The same principle continues to apply to larger powers – except that the notion of “trivial” becomes “quite difficult”, and the notion of “some thought” becomes “that’s really hard”.

In this case, nine digits, the middle two are the hard ones – the first three and the last four are “easy”.

The last four (2891) of the answer is completely determined by the last four (6771) of the cube.

If you want to test that, try raising the number xxx,xx2,891 to the power of 23 – and insert any numbers you want for the “x”:s. In fact, you can take any integer that ends with “2891” and take it to the 23rd power, and the result will end in 6771.

To know what four digits translate to what four digits, there are a bunch of tables you need to memorize, but that’s not as hard as it sounds. For example, the choice of “23” is not a random. Powers of integers where the power is of the form (4n+3) have (simple) patterns for the trailing digits. In particular the last digit is unchanged so you don’t have to remember it at all. Choosing appropriate power (23 in this case) translates to simpler tables to memorize for this step.

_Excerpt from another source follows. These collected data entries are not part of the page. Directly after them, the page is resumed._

(** * xjs: item enumeration, source deduplication, classification and
      duplication

    A shallow embedding of [src/core/source/source.ts] and
    [src/core/items/item.ts]:

    - [Source.getCurrentSource], [Source.getItemList] (static),
    - [Item.getItemList] (instance), [Item.duplicate], [Item.getSource],
    - the pinned options of [CameraItem],

    and of the ready handshake ([ready], [setReady], [setOnce],
    [remoteVersion]).

    Promises are modelled by their final outcome together with the ordered
    trace of host calls issued on the way.  The host application, the scene
    tree, the version oracle and the XML codec are collaborators that live
    outside these files; they are fields of the [Host] record. *)

From Stdlib Require Import List String Ascii ZArith NArith Lia Bool.
From Stdlib Require Import Permutation Sorted DecimalString.
Import ListNotations.
Open Scope string_scope.

Set Implicit Arguments.

(* ===================================================================== *)
(** ** JavaScript strings *)
(* ===================================================================== *)

Module JsString.

(** [s.indexOf(p) === 0] and [/^p/.test(s)]: [p] is a prefix of [s]. *)
Fixpoint startsWith (p s : string) : bool :=
  match p with
  | EmptyString => true
  | String a p' =>
      match s with
      | EmptyString => false
      | String b s' => Ascii.eqb a b && startsWith p' s'
      end
  end.

(** [s.indexOf(p)]: index of the first occurrence of [p] in [s], or [-1]. *)
Fixpoint indexOf (s p : string) : Z :=
  if startsWith p s then 0%Z
  else match s with
       | EmptyString => (-1)%Z
       | String _ s' =>
           let r := indexOf s' p in
           if (r =? -1)%Z then (-1)%Z else (r + 1)%Z
       end.

(** [/p$/.test(s)] for a literal [p]: without the [m] flag, [$] matches at
    the end of the input only. *)
Fixpoint endsWith (p s : string) : bool :=
  String.eqb p s ||
  match s with
  | EmptyString => false
  | String _ s' => endsWith p s'
  end.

Now, look carefully at the first six digits – “916748”. The number “48” is right next to “50”, which means this six-digit number is halfway between “916700” and “916800”. We’ll soon see how this helps.

Let’s start by taking the first four (9167) and factoring it – that’s 89 * 103. Next we apply log tables – at least that’s one of the standard techniques. For this step, I’ll assume Devi has memorized the first 150 or so logs to five decimal digits.

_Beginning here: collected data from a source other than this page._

(** * The drime backend of rclone: path resolution, caches and retry policy

    A shallow embedding of [backend/drime]: the REST client ([api.go] and its
    later revision with the 422 reconciliation), the two revisions of the
    filesystem object ([drime.go]: one with a single [dirCache] and a
    [mkdirCache] of [sync.Once] gates, one with a [pathCache] and an
    [entryCache]) and the two revisions of [Object].

    The remote service is a script: the list of outcomes of the successive
    HTTP round trips, consumed in order, together with the trace of the
    requests sent.  Every function of the embedding is a state transformer
    over that script and over the caches of the [Fs]. *)

From Stdlib Require Import ZArith String Ascii List Bool Lia.
From stdpp Require Import base option list gmap strings.

Import ListNotations.
Local Open Scope Z_scope.
Local Open Scope string_scope.

(** ** Go's [strings] and [path] functions used by the backend *)

Module GoStrings.

Definition slash : ascii := "/"%char.

(** [strings.HasPrefix s p]. *)
Definition HasPrefix (s p : string) : bool := String.prefix p s.

Fixpoint dropChars (n : nat) (s : string) : string :=
  match n, s with
  | O, _ => s
  | S n', String _ s' => dropChars n' s'
  | S _, EmptyString => EmptyString
  end.

(** [strings.TrimPrefix s p]. *)
Definition TrimPrefix (s p : string) : string :=
  if HasPrefix s p then dropChars (String.length p) s else s.

Fixpoint trimLeftSlash (s : string) : string :=
  match s with
  | String c s' => if Ascii.eqb c slash then trimLeftSlash s' else s
  | EmptyString => EmptyString
  end.

Fixpoint trimRightSlash (s : string) : string :=
  match s with
  | EmptyString => EmptyString
  | String c s' =>
      match trimRightSlash s' with
      | EmptyString => if Ascii.eqb c slash then EmptyString else String c EmptyString
      | t => String c t
      end
  end.

(** [strings.Trim s "/"]. *)
Definition Trim (s : string) : string := trimRightSlash (trimLeftSlash s).

(** [strings.Split s "/"]: never empty, [Split "" = [""]]. *)
Fixpoint Split (s : string) : list string :=
  match s with
  | EmptyString => [EmptyString]
  | String c s' =>
      if Ascii.eqb c slash then EmptyString :: Split s'
      else match Split s' with
           | hd :: tl => String c hd :: tl
           | [] => [String c EmptyString]
           end
  end.

(** [strings.Join parts "/"]. *)
Fixpoint Join (parts : list string) : string :=
  match parts with
  | [] => EmptyString
  | [p] => p
  | p :: rest => p ++ "/" ++ Join rest
  end.

End GoStrings.

Module GoPath.
Import GoStrings.

(** The segments kept by [path.Clean]: empty and ["."] segments vanish, a
    [".."] removes the segment before it when there is one to remove; at
    the start it is kept in a relative path and dropped in a rooted one.
    [out] is the stack of kept segments, last one first. *)
Fixpoint cleanSegs (rooted : bool) (segs : list string) (out : list string) : list string :=
  match segs with
  | [] => rev out
  | seg :: rest =>
      if String.eqb seg "" || String.eqb seg "." then cleanSegs rooted rest out
      else if String.eqb seg ".." then
        match out with
        | top :: out' =>
            if String.eqb top ".." then cleanSegs rooted rest (seg :: out)
            else cleanSegs rooted rest out'
        | [] => if rooted then cleanSegs rooted rest out
                else cleanSegs rooted rest (seg :: out)
        end
      else cleanSegs rooted rest (seg :: out)
  end.

(** [path.Clean]. *)
Definition Clean (p : string) : string :=
  match p with
  | EmptyString => "."
  | String c _ =>
      let rooted := Ascii.eqb c slash in
      let kept := Join (cleanSegs rooted (Split p) []) in
      if rooted then "/" ++ kept
      else if String.eqb kept "" then "." else kept
  end.

(** [path.Join a b] for the two-element calls of the backend. *)
Definition Join2 (a b : string) : string :=
  if String.eqb a "" && String.eqb b "" then ""
  else if String.eqb a "" then Clean b
  else Clean (a ++ "/" ++ b).

(** [path.Split]: the text up to and including the last slash, and the
    text after it. *)
Fixpoint SplitLast (p : string) : string * string :=
  match p with
  | EmptyString => (EmptyString, EmptyString)
  | String c p' =>
      let '(d, f) := SplitLast p' in
      match d with
      | EmptyString =>
          if Ascii.eqb c slash then (String c EmptyString, f)
          else (EmptyString, String c f)
      | _ => (String c d, f)
      end
  end.

(** [path.Dir]. *)
Definition Dir (p : string) : string := Clean (fst (SplitLast p)).

(** [path.Base]. *)
Definition Base (p : string) : string :=
  match p with
  | EmptyString => "."
  | _ =>
      match snd (SplitLast (trimRightSlash p)) with
      | EmptyString => "/"
      | b => b
      end
  end.

End GoPath.

(** ** Data model ([api.go]) *)

(** Go [error] values the backend produces or passes on. *)
Inductive error : Type :=
  | ErrorObjectNotFound
  | ErrorDirNotFound
  | ErrorIsFile
  | ErrorIsDir
  | ErrorDirectoryNotEmpty
  | ErrorCantCopy
  | ErrorCantMove
  | ErrorCantDirMove
  | ErrHTTP (msg : string)                 (* an error returned by the REST client *)
  | ErrWrap (prefix : string) (e : error). (* fmt.Errorf("prefix: %w", e) *)

Inductive result (A : Type) : Type :=
  | Ok (a : A)
  | Err (e : error).
Arguments Ok {A} a.
Arguments Err {A} e.

(** [FileEntry]; ids and sizes are [int64], the time is kept as seconds. *)
Record FileEntry : Type := mkFileEntry {
  ID : Z;
  Name : string;
  Type_ : string;
  FileSize : Z;
  FileHash : option string;
  UpdatedAt : Z;
  ParentID : option Z;
  URL : string
}.

(** The zero value of a [FileEntry] variable. *)
Definition zeroEntry : FileEntry :=
  mkFileEntry 0 "" "" 0 None 0 None "".

Record ListEntriesResponse : Type := mkListEntriesResponse {
  Data : list FileEntry;
  CurrentPage : Z;
  LastPage : Z
}.

Definition zeroListEntriesResponse : ListEntriesResponse :=
  mkListEntriesResponse [] 0 0.

Record CreateFolderResponse : Type := mkCreateFolderResponse {
  Folder : FileEntry
}.

Definition zeroCreateFolderResponse : CreateFolderResponse :=
  mkCreateFolderResponse zeroEntry.

(** ** The remote service as a script *)

(** The requests of the REST client, as they go on the wire. *)
Inductive Request : Type :=
  | ReqList (parentID : option Z) (page : Z)       (* GET /drive/file-entries *)
  | ReqGet (id : Z)                                (* GET /file-entries/{id} *)
  | ReqCreateFolder (name : string) (parentID : Z) (* POST /folders *)
  | ReqDelete (ids : list Z) (permanent : bool)    (* POST /file-entries/delete *)
  | ReqRename (id : Z) (newName : string)          (* PUT /file-entries/{id} *)
  | ReqMove (ids : list Z) (destinationID : Z)     (* POST /file-entries/move *)
  | ReqDownload (url : string).                    (* GET url *)

(** A decoded JSON body. *)
Inductive Body : Type :=
  | BodyNone
  | BodyList (r : ListEntriesResponse)
  | BodyFolder (r : CreateFolderResponse)
  | BodyEntry (e : FileEntry).

(** The outcome of one round trip, as [srv.CallJSON] hands it to the caller:
    [respStatus] is [None] for a nil [*http.Response] and the status code
    otherwise, [callErr] the returned error, [body] what the JSON decoder
    would produce, and [ctxDone] whether [ctx.Err()] is non-nil when the
    outcome is classified. *)
Record Attempt : Type := mkAttempt {
  respStatus : option Z;
  callErr : option error;
  body : Body;
  ctxDone : bool
}.

(** What happens on the wire and on the clock: a request with the outcome
    it got, or a [time.Sleep]. *)
Inductive Event : Type :=
  | EvCall (r : Request) (a : Attempt)
  | EvSleep (milliseconds : Z).

Record Net : Type := mkNet {
  script : list Attempt;
  trace : list Event
}.

(** What a round trip yields once the script is used up: no response and a
    connection error. *)
Definition connectionLost : Attempt :=
  mkAttempt None (Some (ErrHTTP "connection lost")) BodyNone false.

Definition logEvent (ev : Event) (n : Net) : Net :=
  mkNet (script n) (trace n ++ [ev]).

Log (base 10) of each factor is 1.94939 and 2.01284, respectively. Adding the mantissas yield 0.96223. Remember that log(xy) = log(x) + log(y).

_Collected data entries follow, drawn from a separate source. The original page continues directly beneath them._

(** Where a block starts, the pattern matches, and no further than the
    block reaches. *)
Lemma block_match_complete tag b rest :
  is_block tag b ->
  exists n, Re.match_here DOTALL_IGNORECASE (paired_re tag) (b ++ rest) = Some n
            /\ (n <= length b)%nat.
Proof.
  intros (o & attrs & body & closing & -> & Ho & Ha & Hc).
  destruct (match_body_intro DOTALL_IGNORECASE eq_refl eq_refl
              (py "</" ++ tag ++ py ">") body closing rest Hc)
    as (m & Hm & Hle).
  exists (length o + (length attrs + 1 + m))%nat. split.
  - rewrite paired_re_unfold.
    assert ((o ++ attrs ++ [62] ++ body ++ closing) ++ rest
            = o ++ attrs ++ 62 :: body ++ closing ++ rest) as ->.
    { by rewrite <- !app_assoc. }
    apply match_lits_intro; [done|done|].
    rewrite match_here_star. apply match_attrs_intro; [done|done|].
    rewrite match_here_star_lazy. done.
  - rewrite !length_app. simpl. lia.
Qed.

(** The unpaired pattern takes a whole opening tag whose name starts with
    [tag], whatever follows the name up to the [>]. *)
Lemma unpaired_matches_tag tag opening more :
  same_ignoring_case (py "<" ++ tag) opening -> 62 ∉ more ->
  Re.match_here ONLY_IGNORECASE (unpaired_re tag) (opening ++ more ++ [62])
  = Some (length opening + (length more + 1))%nat.
Proof.
  intros Ho Hm. unfold unpaired_re.
  apply match_lits_intro; [done|done|].
  rewrite match_here_star. by apply match_unpaired_tail.
Qed.

Lemma sub_whole fl p s :
  Re.match_here fl p s = Some (length s) -> Re.sub p s fl = [].
Proof.
  destruct s as [|c s]; [done|]. intros H.
  rewrite (sub_match fl p (c :: s) (length s) H). by rewrite drop_ge by (simpl; lia).
Qed.

Lemma paired_no_match_off_lt tag c s :
  c <> 60 -> Re.match_here DOTALL_IGNORECASE (paired_re tag) (c :: s) = None.
Proof.
  intros Hc.
  change (paired_re tag) with
    ((Re.Lit 60, Re.One)
     :: Re.lits tag
        ++ [(Re.NotChar 62, Re.Star); (Re.Lit 62, Re.One); (Re.Dot, Re.StarLazy)]
        ++ Re.lits (py "</" ++ tag ++ py ">")).
  cbn [Re.match_here].
  destruct (Re.accepts DOTALL_IGNORECASE (Re.Lit 60) c) eqn:E; [|done].
  apply accepts_lit in E; [|done]. change (ascii_lower 60) with 60 in E.
  apply (proj1 (fold_case_lt c)) in E. contradiction.
Qed.

Lemma sub_keeps_prefix tag pre s :
  60 ∉ pre ->
  Re.sub (paired_re tag) (pre ++ s) DOTALL_IGNORECASE
  = pre ++ Re.sub (paired_re tag) s DOTALL_IGNORECASE.
Proof.
  induction pre as [|c pre IH]; [done|].
  intros [Hc Hpre]%not_elem_of_cons. simpl app.
  rewrite sub_no_match_here by (apply paired_no_match_off_lt; congruence).
  by rewrite IH.
Qed.

Lemma shortest_block_matched tag b rest :
  is_block tag b ->
  (forall b2 rest2, b ++ rest = b2 ++ rest2 -> is_block tag b2 ->
                    (length b <= length b2)%nat) ->
  exists n, Re.match_here DOTALL_IGNORECASE (paired_re tag) (b ++ rest) = Some (S n)
            /\ drop (S n) (b ++ rest) = rest.
Proof.
  intros Hb Hmin.
  destruct (block_match_complete _ _ rest Hb) as (n & Hn & Hle).
  destruct (block_match_sound _ _ _ Hn) as [[Hpos Hlen] Hblock].
  assert (length b <= n)%nat as Hge.
  { specialize (Hmin (take n (b ++ rest)) (drop n (b ++ rest))).
    rewrite take_drop, length_take in Hmin. specialize (Hmin eq_refl Hblock). lia. }
  assert (n = length b) as -> by lia.
  destruct (length b) as [|k] eqn:E; [lia|].
  exists k. split; [done|]. rewrite <- E. apply drop_app_length.
Qed.

(** ** [sanitize] and its cache *)

Lemma remove_tag_length s tag : (length (remove_tag s tag) <= length s)%nat.
Proof.
  unfold remove_tag. etrans; [apply sub_length|]. apply sub_length.
Qed.

Lemma fold_remove_tag_length tags s :
  (length (fold_left remove_tag tags s) <= length s)%nat.
Proof.
  revert s. induction tags as [|t tags IH]; intros s; simpl; [lia|].
  etrans; [apply IH|]. apply remove_tag_length.
Qed.

Lemma sanitize_content_length c :
  (length (sanitize_content c) <= length c)%nat.
Proof.
  unfold sanitize_content. etrans; [apply strip_length|].
  etrans; [apply fold_remove_tag_length|]. apply sub_length.
Qed.

Lemma sanitize_fresh self :
  _sanitized_content self = None ->
  sanitize self = (sanitize_content (content self),
                   set_sanitized self (Some (sanitize_content (content self)))).
Proof. intros H. unfold sanitize. by rewrite H. Qed.

Lemma sanitize_cached self r :
  _sanitized_content self = Some r -> sanitize self = (r, self).
Proof. intros H. unfold sanitize. by rewrite H. Qed.

Lemma sanitize_fills_cache self :
  _sanitized_content (sanitize self).2 = Some (sanitize self).1.
Proof.
  unfold sanitize. destruct (_sanitized_content self) eqn:E; simpl; done.
Qed.

Lemma sanitize_keeps_content self : content (sanitize self).2 = content self.
Proof. unfold sanitize. by destruct (_sanitized_content self). Qed.

Lemma run_ops_cached ops : forall self r,
  _sanitized_content self = Some r -> Forall (fun r' => r' = r) (run_ops ops self).
Proof.
  induction ops as [|[|c] ops IH]; intros self r H; simpl.
  - constructor.
  - rewrite (sanitize_cached _ _ H). simpl. constructor; [done|]. by apply IH.
  - apply IH. done.
Qed.

(** ** Validity *)

Lemma spelling_is_ascii name f :
  Forall (fun d => 97 <= d <= 122) name -> spelling_of name f ->
  Forall (fun c => c < 128) f /\ map ascii_lower f = name.
Proof.
  intros Hn Hs. induction Hs as [|d c name f Hc Hs IH]; [done|].
  apply Forall_cons in Hn as [Hd Hn]. destruct (IH Hn) as [IH1 IH2].
  split.
  - constructor; [|done]. destruct Hc as [->|[? <-]]; lia.
  - simpl. rewrite IH2. f_equal. unfold ascii_lower.
    destruct Hc as [->|[? <-]].
    + destruct (N.leb_spec 65 d), (N.leb_spec d 90); simpl; lia.
    + destruct (N.leb_spec 65 c), (N.leb_spec c 90); simpl; lia.
Qed.

Lemma is_valid_spec self :
  is_valid self = true <->
  (2 <= length (strip (content self)))%nat /\ format self ∈ VALID_FORMATS.
Proof.
  unfold is_valid, in_formats, MIN_CONTENT_LENGTH.
  destruct (Nat.ltb_spec (length (strip (content self))) 2).
  - split; [done|]. intros [? _]. lia.
  - destruct (bool_decide_reflect (format self ∈ VALID_FORMATS)); simpl.
    + split; [done|done].
    + split; [done|]. intros [_ ?]. done.
Qed.

Lemma valid_formats_names f :
  f ∈ VALID_FORMATS <-> f ∈ [py "text"; py "markdown"; py "html"].
Proof. unfold VALID_FORMATS. rewrite !elem_of_cons, !elem_of_nil. tauto. Qed.

(** The list [_get_validation_errors] builds, written by cases. *)
Lemma get_validation_errors_cases order self :
  _get_validation_errors order self =
    (if decide (length (strip (content self)) < 2)%nat
     then [content_too_short_msg] else [])
    ++ (if decide (format self ∈ VALID_FORMATS)
        then [] else [invalid_format_msg order (format self)]).
Proof.
  unfold _get_validation_errors, in_formats, MIN_CONTENT_LENGTH.
  destruct (Nat.ltb_spec (length (strip (content self))) 2);
    destruct (decide (length (strip (content self)) < 2)%nat); try lia;
    destruct (bool_decide_reflect (format self ∈ VALID_FORMATS));
    destruct (decide (format self ∈ VALID_FORMATS)); done.
Qed.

Now let’s grab the “other” number, 9168. That factors into 48 and 191. Again taking the mantissas of the logs and adding them we get 0.68124 + 0.28103 = 0.96227.

Since “48” is so near the middle between 0 and 100, in this example interpolation between 0.96223 and 0.96227 is simple, we get 0.96225.

Thus we know that the log base 10 of the whole 201-digit number is approximately 200.96225. We divide this by 23, and we get 8.73749 (we can first simplify by noting that 200 divided by 23 is 8 with remainder 16, and instead divide 16.96225).

The trick now is to estimate the anti log for 0.73749. The more accurate we get it, the closer to the correct answer we are.

There may be more clever techniques at this stage than I know, but if we’ve memorized logs for all numbers up to 1000, then we know:

mantissa(log(546)) = 0.73719
mantissa(log(547)) = 0.73799

Now these logs are 0.0008 apart, so we linearly interpolate 0.0003 into this: and 3/8 = 0.375. This is a curiously simple interpolation.

So our estimated antilog of 0.73749 is 5.46375.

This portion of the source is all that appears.